Proroga contratti a tempo determinato

La legge 77/2020 di conversione del decreto rilancio (articolo 93, comma 1 bis) ha stabilito che per i lavoratori titolari di contratti a tempo determinato, anche in regime di somministrazione, il termine dei rispettivi rapporti viene prorogato nella misura equivalente al periodo in cui l’attività è rimasta sospesa a causa dell’emergenza da Covid-19.

Dal momento che la legge di conversione del decreto Rilancio è entrata in vigore il 19 luglio 2020, si deve ritenere che la proroga “obbligatoria” riguardi i contratti a termine in essere alla predetta data, con esclusione quindi di quelli già scaduti. L’effetto della proroga è costituito dal prolungamento “forzato” del rapporto a termine per un numero di giornate pari a quelle di sospensione dell’attività lavorativa conseguenti all’emergenza epidemiologica da COVID-19, normalmente coincidenti con quelle di intervento dell’ammortizzatore sociale emergenziale applicabile (assegno ordinario del FIS, CIGO o cassa in deroga). Ad esempio, se il lavoratore a termine è rimasto assente per 14 settimane, cioè per le 9 settimane di ammortizzatore COVID del decreto Cura Italia e per le 5 aggiuntive del decreto Rilancio, le complessive giornate di sospensione ammonteranno a 70 giornate nel caso di distribuzione dell’orario su 5 giorni. Conseguentemente, il rapporto di lavoro a tempo determinato subirà lo “slittamento” del termine finale di 70 giornate.

Il prolungamento forzato del contratto a termine comporta per il datore di lavoro un onere straordinario e inatteso per una prestazione lavorativa che potrebbe non essere più necessaria. Si pensi, ad esempio, al contratto a termine stipulato per la sostituzione di una lavoratrice in maternità, che ora sia rientrata al lavoro e per la quale il datore di lavoro si trovi costretto a tenere in forza la sostituta per un periodo di 70 giornate con onere esclusivamente a proprio carico.
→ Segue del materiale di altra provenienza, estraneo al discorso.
(** C24. [table.init] copies [n] entries of the element segment, or of an empty
    one once it is dropped, to index [d]; it throws, with no entry written,
    exactly when the source range is not inside the segment or the destination
    range not inside the table. *)
Theorem init_table_spec x d s n seg dropped t ts c :
  nthZ (elements m) x = Some seg -> nthZ (_dropped_elems c) x = Some dropped ->
  tables m = t :: ts -> Z.of_nat (length (_table c)) = initial (table_limits t) ->
  in_u 32 d -> in_u 32 s -> in_u 32 n ->
  let elems := if dropped then [] else es_elems seg in
  (Z.of_nat (length elems) < s + n ->
     init_table m x d s n c = (Throw (wasm_memory_exception "elem out of range"), c)) /\
  (s + n <= Z.of_nat (length elems) -> initial (table_limits t) < d + n ->
     init_table m x d s n c = (Throw oob, c)) /\
  (s + n <= Z.of_nat (length elems) -> d + n <= initial (table_limits t) ->
     exists tb, init_table m x d s n c = (Ret tt, set_table tb c) /\
       length tb = length (_table c) /\
       forall i : nat, tb !! i =
         if decide (d <= Z.of_nat i < d + n) then elems !! Z.to_nat (s + (Z.of_nat i - d))
         else _table c !! i).
Proof.
  intros Hseg Hdr Ht Htl [Hd _] [Hs _] [Hn _] elems.
  unfold init_table, mbind, M_bind, lift, gets, assertM, EOS_VM_ASSERT.
  rewrite Hseg. simpl. rewrite Hdr. simpl.
  assert (Hlen : (if dropped then 0 else Z.of_nat (length (es_elems seg))) = Z.of_nat (length elems))
    by (unfold elems; by destruct dropped).
  rewrite Hlen.
  destruct (Z.leb_spec (s + n) (Z.of_nat (length elems))); (split; [|split]); intros; try lia; [| |done];
    unfold table0; rewrite Ht; simpl.
  - by destruct (Z.leb_spec (d + n) (initial (table_limits t))); [lia|].
  - destruct (Z.leb_spec (d + n) (initial (table_limits t))); [|lia].
    destruct (Z.eqb_spec (Z.of_nat (length elems)) 0) as [E|].
    + simpl. exists (_table c). split; [by destruct c|]. split; [done|].
      intros i. case_decide; [lia|done].
    + simpl. destruct dropped; simpl in *; [lia|].
      assert (Hls : length (slice s n (es_elems seg)) = Z.to_nat n) by (apply length_slice; lia).
      fold (slice s n (es_elems seg)).
      unfold write_table, mbind, M_bind, gets, modify.
      destruct (Z.leb_spec 0 d); [simpl|lia].
      destruct (Z.leb_spec (d + Z.of_nat (length (slice s n (es_elems seg)))) (Z.of_nat (length (_table c))));
        [simpl|lia].
      eexists; split; [done|]. split; [apply length_inserts|]. intros i.
      rewrite list_inserts_lookup by lia.
      repeat case_decide; try lia; [|done].
      unfold slice. rewrite lookup_take, lookup_drop. case_decide; [|lia]. f_equal. lia.
Qed.
End Segments.

(** ** Globals *)

(** The bits of a value are in range. *)
Definition value_ok (e : operand_stack_elem) : Prop :=
  match e with
  | i32_const_t n | f32_const_t n => in_u 32 n
  | i64_const_t n | f64_const_t n => in_u 64 n
  | v128_const_t v => in_u 64 (Op.low v) /\ in_u 64 (Op.high v)
  end.

Lemma ev_i32_set n v : in_u 32 n -> ev_i32 (ev_set_i32 n v) = n.
Proof.
  intros Hn. unfold ev_i32, ev_set_i32. simpl. rewrite (wrap_small 32 n) by done.
  rewrite <- land_ones_wrap, Z.land_lor_distr_l by lia.
  rewrite !land_ones_wrap, (wrap_small 32 n) by (lia || done).
  unfold wrap. rewrite Z.shiftl_mul_pow2, Z.mod_mul by lia. apply Z.lor_0_l.
Qed.

Lemma ev_i64_set n v : in_u 64 n -> ev_i64 (ev_set_i64 n v) = n.
Proof. intros. unfold ev_i64, ev_set_i64. simpl. by apply wrap_small. Qed.

Section Globals.
Context `{sys : Sys} (m : module).
Implicit Types (c : ctx).

Lemma get_global_eq index gl ie c :
  nthZ (globals m) index = Some gl -> nthZ (_globals c) index = Some ie ->
  get_global m index c =
    let t := content_type (gl_type gl) in
    let v := ie_value ie in
    (if t =? i32 then Ret (i32_const_t (ev_i32 v))
     else if t =? i64 then Ret (i64_const_t (ev_i64 v))
     else if t =? f32 then Ret (f32_const_t (ev_i32 v))
     else if t =? f64 then Ret (f64_const_t (ev_i64 v))
     else if t =? v128 then Ret (v128_const_t v)
     else Throw (wasm_interpreter_exception "invalid global type"), c).
Proof.
  intros Hg Hi. pose proof (nthZ_bounds _ _ _ Hg). pose proof (nthZ_bounds _ _ _ Hi).
  unfold get_global, mbind, M_bind, assertM, EOS_VM_ASSERT, gets, lift.
  destruct (Z.ltb_spec index (Z.of_nat (length (globals m)))); [simpl|lia].
  destruct (Z.ltb_spec index (Z.of_nat (length (_globals c)))); [simpl|lia].
  rewrite Hg. simpl. rewrite Hi. simpl. by repeat case_match.
Qed.

Lemma get_global_ext j c c' :
  length (_globals c) = length (_globals c') -> nthZ (_globals c) j = nthZ (_globals c') j ->
  (get_global m j c).1 = (get_global m j c').1.
Proof.
  intros Hl Hn. unfold get_global, mbind, M_bind, assertM, EOS_VM_ASSERT, gets, lift.
  destruct (j <? Z.of_nat (length (globals m))); [simpl|done]. rewrite Hl.
  destruct (j <? _); [simpl|done]. destruct (nthZ (globals m) j); [simpl|done]. rewrite Hn.
  destruct (nthZ (_globals c') j); [simpl|done]. by repeat destruct (_ =? _).
Qed.

Lemma nthZ_insert {A} (l : list A) i j x :
  0 <= i -> nthZ (<[Z.to_nat i := x]> l) j =
    if (j =? i) && (i <? Z.of_nat (length l)) then Some x else nthZ l j.
Proof.
  intros Hi. unfold nthZ. destruct (Z.eqb_spec j i) as [->|Hne]; simpl.
  - destruct (Z.ltb_spec i 0); [lia|]. rewrite list_lookup_insert.
    destruct (Z.ltb_spec i (Z.of_nat (length l))); case_decide as Hd; try done; try lia.
  - destruct (Z.ltb_spec j 0); [done|]. rewrite list_lookup_insert_ne by lia. done.
Qed.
Inoltre, la legge non prevede alcuna esenzione dal pagamento dell’ onere contributivo aggiuntivo, pari all’1,4% per il primo contratto incrementato dello 0,50% per ogni successivo rinnovo, la neutralizzazioned ella proroga imposta ai fini del computo dei limiti numerici o dei periodi massimi di utilizzo. Pertanto, ad esempio, il datore di lavoro potrà subire i seguenti effetti penalizzanti:1) impossibilità di assumere un altro lavoratore a termine per saturazione dei limiti numerici imposti dal CCNL applicato per un periodo corrispondente al prolungamento forzato del contratto a termine in essere; 2) computo del lavoratore a termine che per effetto del prolungamento superi la durata di sei mesi nella base di calcolo della quota prevista dalla L. n. 68/99 per il collocamento dei disabili;3) riconoscimento di un diritto di precedenza a favore del lavoratore che per effetto del prolungamento superi i sei mesi di lavoro a tempo determinato.

Il datore di lavoro che decidesse di ignorare il precetto dell’art. 93 c. 1- bis, lasciando scadere il contratto al termine originariamente previsto, si esporrebbe alla rivendicazione da parte del lavoratore di un risarcimento corrispondente alla retribuzione per le giornate di lavoro “aggiuntive” riconosciute dalla legge, ma non prestate.Analoga disciplina si applica ai contratti di apprendistato.